There's a big difference between a 10 YO kid that stims and has poor social skills and a kid who will ram a pencil through anyone's hand for no apparent reason, bash his own head against the wall repeatedly, and throw his own poop across the room.

I agree, there is a huge scale where autistic children may sit. However, if there were more tools for them, they would get the individual toolset for their behaviour and requirements. This is what I would like to see happen.

More research into developing tools for one end of the scale to the other and all inbetween. I don't think that is unrealistic at all.

Some children that are high functioning may need help in specific area's such as socialism. Where a child on the low functioning end, may need actual therapy in several area's.

There are some great resources out there now BUT they cost $80 000/year. This is not right. This should be much less, if not free. So, now all those low functioning kids have to live without a chance of help, that can prepare them for life in the real world. I think it is terrible.

More money needs to go to resources for these children.

MeMe - Raises Her Hand (-_-) (Mommy Of A Toddler And Teen) - posted on 04/03/2012




I read this article when you provided in another thread. I absolutely agree that resources are being poorly managed. I mean, after all these years of researching where Autism comes from and they still do not know. All they know is it is very complex, in regards to the root cause.
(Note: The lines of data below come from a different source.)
(* ===== verification/Mentions.v ===== *)
(** * Mentions

    The web composer and message list ([web/src/pages/shared/Messages.tsx]):
    [buildMentionPatterns], [findMentionMatches], [renderTextWithMentions],
    [messageContainsMention], [resolveMentionedUserIds] and the suggestions; and
    [mobile/src/lib/mentions.ts]: [mentionTriggerAt], [mentionSuggestions],
    [insertMention], [resolveMentionUserIds] and [messageSegments]. Text is Latin-1, so the curly quotes of the boundary classes
    have no counterpart here. *)

From S2P Require Import Prelude.
From S2P Require Import Regex.
From S2P Require Import MessageFormat.

Definition AT : ascii := "@"%char.
Definition DQUOTE : ascii := "034"%char.
Definition SQUOTE : ascii := "'"%char.

(** ** Patterns *)

Inductive MentionKind := user_mention | channel_mention.

#[export] Instance MentionKind_eq_dec : EqDecision MentionKind.
Proof. solve_decision. Defined.

Record MentionPattern := { label : str; normalized : str; kind : MentionKind }.

Record MentionableUser := { id : Z; full_name : str; email : str }.

Definition CHANNEL_MENTION_ALIASES : list (str * str) :=
  [(js "@everyone", js "Notify everyone in this channel")].

Definition channel_patterns : list MentionPattern :=
  map (λ m, {| label := m.1; normalized := toLowerCase m.1; kind := channel_mention |})
    CHANNEL_MENTION_ALIASES.

(** The [forEach] over the names, with its set [seen]. *)
Fixpoint user_patterns (names : list str) (seen : list str) : list MentionPattern :=
  match names with
  | [] => []
  | name :: rest =>
      let l := AT :: name in
      let n := toLowerCase l in
      if has seen n then user_patterns rest seen
      else {| label := l; normalized := n; kind := user_mention |} :: user_patterns rest (n :: seen)
  end.

Definition longest_first (left right : MentionPattern) : Z :=
  Z.of_nat (length (label right)) - Z.of_nat (length (label left)).

Definition buildMentionPatterns (names : list str) (includeChannel : bool) : list MentionPattern :=
  let channels := if includeChannel then channel_patterns else [] in
  js_sort longest_first
    (channels ++ user_patterns (List.filter truthy (map trim names)) (map normalized channels)).

(** ** Finding and rendering them *)

Definition isMentionStartBoundary (text : str) (index : nat) : bool :=
  match index with
  | O => true
  | S i => match text !! i with
           | Some c => is_space c || is_char ["("; "["; "{"; SQUOTE; DQUOTE; ">"]%char c
           | None => false
           end
  end.

Definition isMentionEndBoundary (c : option ascii) : bool :=
  match c with
  | None => true
  | Some c => is_space c
              || is_char [")"; "]"; "}"; "."; ","; "!"; "?"; ";"; ":"; SQUOTE; DQUOTE]%char c
  end.

Record Match := { from : nat; to_ : nat; mkind : MentionKind; mtext : str }.

(** [text.slice(index, index + n)] *)
Definition slice_at (text : str) (index n : nat) : str := take n (drop index text).

Definition matches_at (text : str) (index : nat) (p : MentionPattern) : bool :=
  eqs (toLowerCase (slice_at text index (length (label p)))) (normalized p)
  && isMentionEndBoundary (text !! (index + length (label p))%nat).

(** The [while] loop; its index grows by one at least, so the length of the text
    bounds the iterations. *)
Fixpoint find_loop (fuel : nat) (text : str) (patterns : list MentionPattern) (index : nat)
    : list Match :=
  match fuel with
  | O => []
  | S fuel =>
      if (index <? length text)%nat then
        if negb (bool_decide (text !! index = Some AT)) || negb (isMentionStartBoundary text index)
        then find_loop fuel text patterns (S index)
        else match List.find (matches_at text index) patterns with
        | None => find_loop fuel text patterns (S index)
        | Some p =>
            let n := length (label p) in
            {| from := index; to_ := index + n; mkind := kind p; mtext := slice_at text index n |}
              :: find_loop fuel text patterns (index + n)
        end
      else []
  end.

Definition findMentionMatches (text : str) (patterns : list MentionPattern) : list Match :=
  find_loop (length text) text patterns 0.

(** What is shown: plain text and highlighted mentions. *)
Inductive TextNode := Plain (s : str) | Mention (k : MentionKind) (s : str).

Definition node_text (n : TextNode) : str := match n with Plain s | Mention _ s => s end.

Fixpoint render_loop (text : str) (matches : list Match) (cursor : nat) : list TextNode :=
  match matches with
  | [] => if (cursor <? length text)%nat then [Plain (drop cursor text)] else []
  | m :: rest =>
      (if (cursor <? from m)%nat then [Plain (slice_at text cursor (from m - cursor))] else [])
      ++ Mention (mkind m) (mtext m) :: render_loop text rest (to_ m)
  end.

Definition renderTextWithMentions (text : str) (patterns : list MentionPattern) : list TextNode :=
  match findMentionMatches text patterns with
  | [] => [Plain text]
  | matches => render_loop text matches 0
  end.

(** ** Who is mentioned *)

(** A literal with the flag [i]: [lower] is its text in lower case. *)
Fixpoint lit_lower (lower : str) : matcher :=
  match lower with
  | [] => eps
  | c :: w => seq (chr (λ d, bool_decide (char_lower d = c))) (lit_lower w)
  end.

(** [(^|[^\w])@name(?=$|[...])] with the flag [i]; the name is escaped. *)
Definition mention_pattern (name : str) : matcher :=
  seq (group 1 (alt bol (chr (λ c, negb (is_word c)))))
    (seq (lit [AT]) (seq (lit_lower (toLowerCase name))
      (look (alt eol (chr (λ c, isMentionEndBoundary (Some c))))))).

Definition messageContainsMention (body fullName : str) : bool :=
  let trimmed := trim fullName in
  truthy trimmed && test (mention_pattern trimmed) body.

Definition usersById (users : list MentionableUser) (i : Z) : option MentionableUser :=
  List.find (λ u, id u =? i) (reverse users).

Definition name_key (u : MentionableUser) : str := toLowerCase (trim (full_name u)).

Definition nameCount (users : list MentionableUser) (n : str) : nat :=
  length (List.filter (λ u, eqs (name_key u) n) users).

Definition selected_resolves (body : str) (users : list MentionableUser) (i : Z) : bool :=
  match usersById users i with
  | Some u => truthy (full_name u) && messageContainsMention body (full_name u)
  | None => false
  end.

Definition named_unambiguously (body : str) (users : list MentionableUser) (u : MentionableUser)
    : bool :=
  truthy (name_key u) && (nameCount users (name_key u) <=? 1)%nat
  && messageContainsMention body (full_name u).

Definition resolveMentionedUserIds (body : str) (users : list MentionableUser)
    (selectedIds : list Z) : list Z :=
  if negb (truthy (trim body)) then []
  else
    fold_left (λ resolved u,
        if named_unambiguously body users u && negb (has resolved (id u))
        then resolved ++ [id u] else resolved)
      users (List.filter (selected_resolves body users) selectedIds).

(** ** Suggestions *)

Definition stripMentionLabel (value : str) : str :=
  toLowerCase (trim (match value with c :: r => if bool_decide (c = AT) then r else value | [] => [] end)).

Record MentionSuggestion := { s_id : str; s_label : str; subtitle : str; s_kind : MentionKind }.

Definition web_suggestions (token : option str) (in_channel : bool) (users : list MentionableUser)
    : list MentionSuggestion :=
  match token with
  | None => []
  | Some t =>
      let n := stripMentionLabel t in
      (if in_channel
       then map (λ m, {| s_id := m.1; s_label := m.1; subtitle := m.2; s_kind := channel_mention |})
              (List.filter (λ m, startsWith (stripMentionLabel m.1) n) CHANNEL_MENTION_ALIASES)
       else [])
      ++ map (λ u, {| s_id := str_of_Z (id u); s_label := AT :: full_name u; subtitle := email u;
                      s_kind := user_mention |})
           (take 8 (List.filter (λ u, includes (toLowerCase (full_name u)) n
                                      || includes (toLowerCase (email u)) n) users))
  end.

(** *** The mobile composer *)

Record MentionTrigger := { t_start : nat; t_end : nat; query : str }.

(** [/(?:^|\s)@([^@\n]* )$/] (without the space) *)
Definition trigger_pattern : matcher :=
  seq (alt bol (chr is_space))
    (seq (lit [AT]) (seq (group 1 (star (λ c, negb (bool_decide (c = AT)) && negb (is_LF c)))) eol)).

Definition mentionTriggerAt (body : str) (cursor : nat) : option MentionTrigger :=
  match exec trigger_pattern (take cursor body) with
  | None => None
  | Some x =>
      let q := cap 1 x.2 in
      if (60 <? length q)%nat then None
      else Some {| t_start := cursor - length q - 1; t_end := cursor; query := q |}
  end.

Definition mobile_suggestions (users : list MentionableUser) (q : str) (limit : nat)
    : list MentionableUser :=
  let n := toLowerCase (trim q) in
  take limit (List.filter (λ u, negb (truthy n)
                                || includes (toLowerCase (full_name u ++ js " " ++ email u)) n) users).

Definition insertMention (body : str) (trigger : MentionTrigger) (u : MentionableUser) : str * nat :=
  (take (t_start trigger) body ++ AT :: full_name u ++ js " " ++ drop (t_end trigger) body,
   t_start trigger + length (full_name u) + 2)%nat.

(** The class [[\p{L}\p{N}_'-]] below U+0100: what cannot follow a name. *)
Definition name_goes_on (c : ascii) : bool :=
  is_word c || is_char [SQUOTE; "-"]%char c
  || has [170; 181; 186; 178; 179; 185; 188; 189; 190]%N (Prelude.code c)
  || ((192 <=? Prelude.code c)%N && negb (has [215; 247]%N (Prelude.code c))).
While I agree that it is important that research is attributed to the root of the disability and that there has been a lot of advancement in the knowlege surronding the disability, there should be equal or slightly more focus, on acceptance and helping each learn to cope and have provided tools to do so.

These individuals should not be looked at as flawed or damaged. Actually, most of them are very bright and able to comprehend a lot. They, at times, are just not able to present themselves as a person without the disability.

There needs to be more focus on helping them be a part of regular society. There should not be any stigmatism associated. They deserve a fair life as you or I. They need to be given the resources. Plain and simple.

[deleted account]

I do think there should be a focus on "living with Autism", but I do not think it was a "shameful squandering of human resources."

The fact remains that autistic people do require more medical and social support than those around them at this point. I do not think it was irresponsible to look for a root cause to try to curb autism to begin with, but there should be a joint focus on helping those with autism cope with it. Honestly, I was not aware that there were not programs in place for that. My school district has several programs that help autistic children integrate into society at different levels.

Furthermore, in order to help those with autism, we need to know the causes, effects, and everything we can about the "disorder" (if you even want to call it a disorder). The more we know, the more we can help. Yes, it took years and years of research, but through that research, we have learned a lot about how those who live with it process information.